Ветки шуршат под его ногами, он шарахается, будто везде лежат мины. Он видит плод их сегодняшней работы — большую яму и, улыбаясь, думает о том, что, наверное, она будет хорошей могилой для мальчиков. Ему грустно.
Но, пытаясь обмануть природу, ему трудно уйти от судьбы, и огромный взрыв всего перенаполненного нетерпимостью острова заставляет его рухнуть в неизвестность, пытаясь схватиться руками хоть за какое-то спасение. Был ли это вулкан, гром или динамит? Непонятно что, но остров, как небольшая Арктика, распадается на льдины и осколки, и древнее море поглощает всё это творившееся на нём безобразие.

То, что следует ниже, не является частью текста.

(** C1 (as amended).  A query that is not empty once trimmed (so every
    query of two or more characters after trimming) misses the cache.
    When the external request of the first call succeeds, the first call
    issues that one request, normalizes the response, stores the list
    under the key made of the operation name, the trimmed query and the
    options, to expire [cacheTtl] seconds later, and returns it; a second
    call with the same query and options before that time returns the same
    list and issues no request: one request in all.  When the request
    fails, the first call logs the error (the client and [search] each
    write an error line), returns the empty list and writes nothing to the
    cache, which holds no entry under the key afterwards; the second call,
    at whatever time and whatever its own request gives, issues the request
    again: two requests in all. *)
Theorem search_twice_one_request (query : ustring) (options : json) (w0 : World) (t2 : Z) :
  trim query <> [] ->
  fst (getFromCache (searchKey (trim query) options) w0) = Returned None ->
  let key := searchKey (trim query) options in
  let wm := snd (getFromCache key w0) in
  let request := EvApiGet (trim query) options in
  let '(r1, w1) := search (Some (JStr query)) options w0 in
  let '(r2, w2) := search (Some (JStr query)) options (set_now t2 w1) in
  (forall responseData,
      api_get E (length (api_requests (events w0))) (trim query) options
      = Returned responseData ->
      t2 < now w0 + cfg_cacheTtl E * 1000 ->
      exists hs,
        r1 = Returned hs /\ r2 = Returned hs
        /\ fst (processSearchResponse responseData
                  (snd (client_get (trim query) options wm)))
           = Returned hs
        /\ cacheTable w1 !! key
           = Some {| data := hs; expiresAt := now w0 + cfg_cacheTtl E * 1000 |}
        /\ api_requests (new_events w0 w1) = [request]
        /\ api_requests (new_events w1 w2) = []
        /\ api_requests (new_events w0 w2) = [request])
  /\ (forall e,
      api_get E (length (api_requests (events w0))) (trim query) options = Threw e ->
      r1 = Returned []
      /\ w1 = set_events (events wm ++ [request; EvLog LError "API Call";
                                        EvLog LError "hadith_search"]) wm
      /\ cacheTable w1 = cacheTable wm
      /\ cacheTable w1 !! key = None
      /\ (exists hs, r2 = Returned hs)
      /\ api_requests (new_events w0 w1) = [request]
      /\ api_requests (new_events w1 w2) = [request]
      /\ api_requests (new_events w0 w2) = [request; request]).
Proof.
  intros Hq Hmiss key wm request. subst wm key.
  destruct (getFromCache (searchKey (trim query) options) w0) as [o wm] eqn:Hlookup.
  simpl in Hmiss. subst o. cbn [snd].
  set (key := searchKey (trim query) options) in *.
  destruct (search (Some (JStr query)) options w0) as [r1 w1] eqn:Hrun1.
  destruct (search (Some (JStr query)) options (set_now t2 w1)) as [r2 w2] eqn:Hrun2.
  split.
  - intros responseData Hapi Ht2.
    destruct (search_miss_fetch query options responseData w0 wm Hq Hlookup Hapi)
      as (hs & w1' & wp & Hrun1' & Hproc & Hcache & Hnow & evs & Hev & Hreq).
    rewrite Hrun1 in Hrun1'. injection Hrun1' as -> <-.
    pose proof (search_hit query options _ (set_now t2 w1) Hq Hcache) as Hhit.
    simpl in Hhit. rewrite Hhit in Hrun2 by lia. injection Hrun2 as <- <-.
    exists hs.
    split; [reflexivity|]. split; [reflexivity|].
    split; [now rewrite Hproc|]. split; [exact Hcache|].
    split; [now rewrite (new_events_app w0 w1 evs Hev)|].
    split.
    { erewrite new_events_app; [|simpl; reflexivity]. reflexivity. }
    erewrite new_events_app; [|simpl; rewrite Hev, <- app_assoc; reflexivity].
    rewrite api_requests_app, Hreq. reflexivity.
  - intros e Hapi.
    destruct (getFromCache_miss _ _ _ Hlookup) as (_ & _ & _ & evm & Hevm & Hapim).
    pose proof (getFromCache_miss_gone _ _ _ Hlookup) as Hgone.
    rewrite (search_miss_fail query options e w0 wm Hq Hlookup Hapi) in Hrun1.
    injection Hrun1 as <- <-.
    set (w1 := set_events (events wm ++ [request; EvLog LError "API Call";
                                         EvLog LError "hadith_search"]) wm) in *.
    assert (Hev1 : events w1
                   = events w0 ++ (evm ++ [request; EvLog LError "API Call";
                                            EvLog LError "hadith_search"])).
    { subst w1. simpl. rewrite Hevm. now rewrite <- app_assoc. }
    assert (Hreq1 : api_requests (evm ++ [request; EvLog LError "API Call";
                                          EvLog LError "hadith_search"]) = [request]).
    { rewrite api_requests_app, Hapim. reflexivity. }
    assert (Hmiss2 : getFromCache key (set_now t2 w1)
                     = (Returned None,
                        set_events (events (set_now t2 w1) ++ [EvLog LCache "miss"])
                          (set_now t2 w1))).
    { apply getFromCache_absent. exact Hgone. }
    destruct (search_miss_one_request query options (set_now t2 w1) _ Hq Hmiss2)
      as (hs2 & w2' & evs2 & Hrun2' & Hev2 & Hreq2).
    assert (Hsame : (Returned hs2, w2') = (r2, w2)).
    { rewrite <- Hrun2', <- Hrun2. reflexivity. }
    injection Hsame as <- <-.
    split; [reflexivity|]. split; [reflexivity|]. split; [reflexivity|].
    split; [exact Hgone|]. split; [now exists hs2|].
    split; [erewrite new_events_app; [exact Hreq1|exact Hev1]|].
    split; [erewrite new_events_app; [exact Hreq2|exact Hev2]|].
    assert (Hev02 : events w2'
                    = events w0 ++ ((evm ++ [request; EvLog LError "API Call";
                                             EvLog LError "hadith_search"]) ++ evs2)).
    { rewrite Hev2. change (events (set_now t2 w1)) with (events w1).
      rewrite Hev1. now rewrite <- app_assoc. }
    erewrite new_events_app; [|exact Hev02].
    rewrite api_requests_app, Hreq1, Hreq2. reflexivity.
Qed.


(** ** Cache keys *)





(** ** [getRandom] *)








(** ** The auth gate *)

(** C6 (as amended).  When the sender resolves to a user whose [isBlocked]
    flag is set and the platform accepts the send, the gate logs the
    attempt, sends the blocked-user message and returns: the downstream
    chain is not invoked, whatever it is.  When the platform refuses that
    send, the error lands in the gate's [catch] block, which logs it and
    invokes the downstream chain. *)
Theorem blocked_user_stops_at_gate
    (ctx : Ctx) (telegramUser : TelegramUser) (user : User)
    (downstream : Ctx -> M unit) (w : World) :
  ctx_from ctx = Some telegramUser ->
  is_bot telegramUser && negb (strict_eq (Some (tg_id telegramUser)) (ctx_botInfo_id ctx))
    = false ->
  user_upsert E telegramUser = Returned (Some user) ->
  isBlocked user = true ->
  let attempt :=
    [EvUserWrite "upsert"; EvLog LSecurity "Blocked user attempted access";
     EvReply MsgUserBlocked] in
  (telegram_ok E (length (events w) + 2) = true ->
     authMiddleware ctx downstream w = (Returned tt, set_events (events w ++ attempt) w)
     /\ ~ In EvNext attempt
     /\ forall other : Ctx -> M unit,
          authMiddleware ctx other w = authMiddleware ctx downstream w)
  /\ (telegram_ok E (length (events w) + 2) = false ->
      authMiddleware ctx downstream w
      = let '(o, w') :=
          downstream ctx
            (set_events (events w ++ attempt ++ [EvLog LError "auth_middleware"; EvNext]) w) in
        match o with
        | Returned _ => (Returned tt, w')
        | Threw _ =>
            (Returned tt, set_events (events w' ++ [EvLog LError "auth_middleware_next"]) w')
        end).
Proof.
  intros Hfrom Hbot Hupsert Hblocked attempt.
  assert (Hresolve : forall ok, telegram_ok E (length (events w) + 2) = ok ->
            auth_resolve ctx w
            = (if ok then Returned None else Threw TelegramError,
               set_events (events w ++ attempt) w)).
  { intros ok Hok. unfold auth_resolve, findOrCreate, reply. rewrite Hfrom, Hbot.
    run_M. rewrite Hupsert. simpl. rewrite Hblocked. simpl.
    rewrite !length_app. simpl. rewrite <- Nat.add_assoc. simpl. rewrite Hok.
    unfold set_events. simpl. rewrite <- !app_assoc. simpl.
    destruct ok; reflexivity. }
  split.
  - intros Hok.
    assert (Hrun : forall d, authMiddleware ctx d w
                             = (Returned tt, set_events (events w ++ attempt) w)).
    { intros d. unfold authMiddleware. unfold bind at 1. unfold try_catch at 1.
      rewrite (Hresolve true Hok). reflexivity. }
    split; [apply Hrun|]. split.
    + simpl. intros [H|[H|[H|[]]]]; discriminate.
    + intros other. now rewrite !Hrun.
  - intros Hok. unfold authMiddleware. unfold bind at 1. unfold try_catch at 1.
    rewrite (Hresolve false Hok). unfold auth_catch. run_M.
    unfold set_events. simpl. rewrite <- !app_assoc. simpl.
    match goal with |- context [downstream ctx ?w0] => destruct (downstream ctx w0) as [[[]|e] w'] end;
      reflexivity.
Qed.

Рассвет надвигается, и этот трогательный — быть может, последний мальчик в мире, — поймав какой-то челн, растерянно плывёт по мрачной воде, наблюдая животворящее единство соединения разных стихий, и бежевый пар, как нереальный туман, скрывает вечные горизонты морских глубин.
Он смеётся своей участи и гребёт слабыми руками вперёд и вперёд — пусть то, что было, скроют его память и голова, и, если смерть не остановит его судорожное трепыхание, он будет стремиться в далёкий путь, чтобы достичь границы великой и волшебной, искрящейся на фоне мрака земли — Страны Женщин.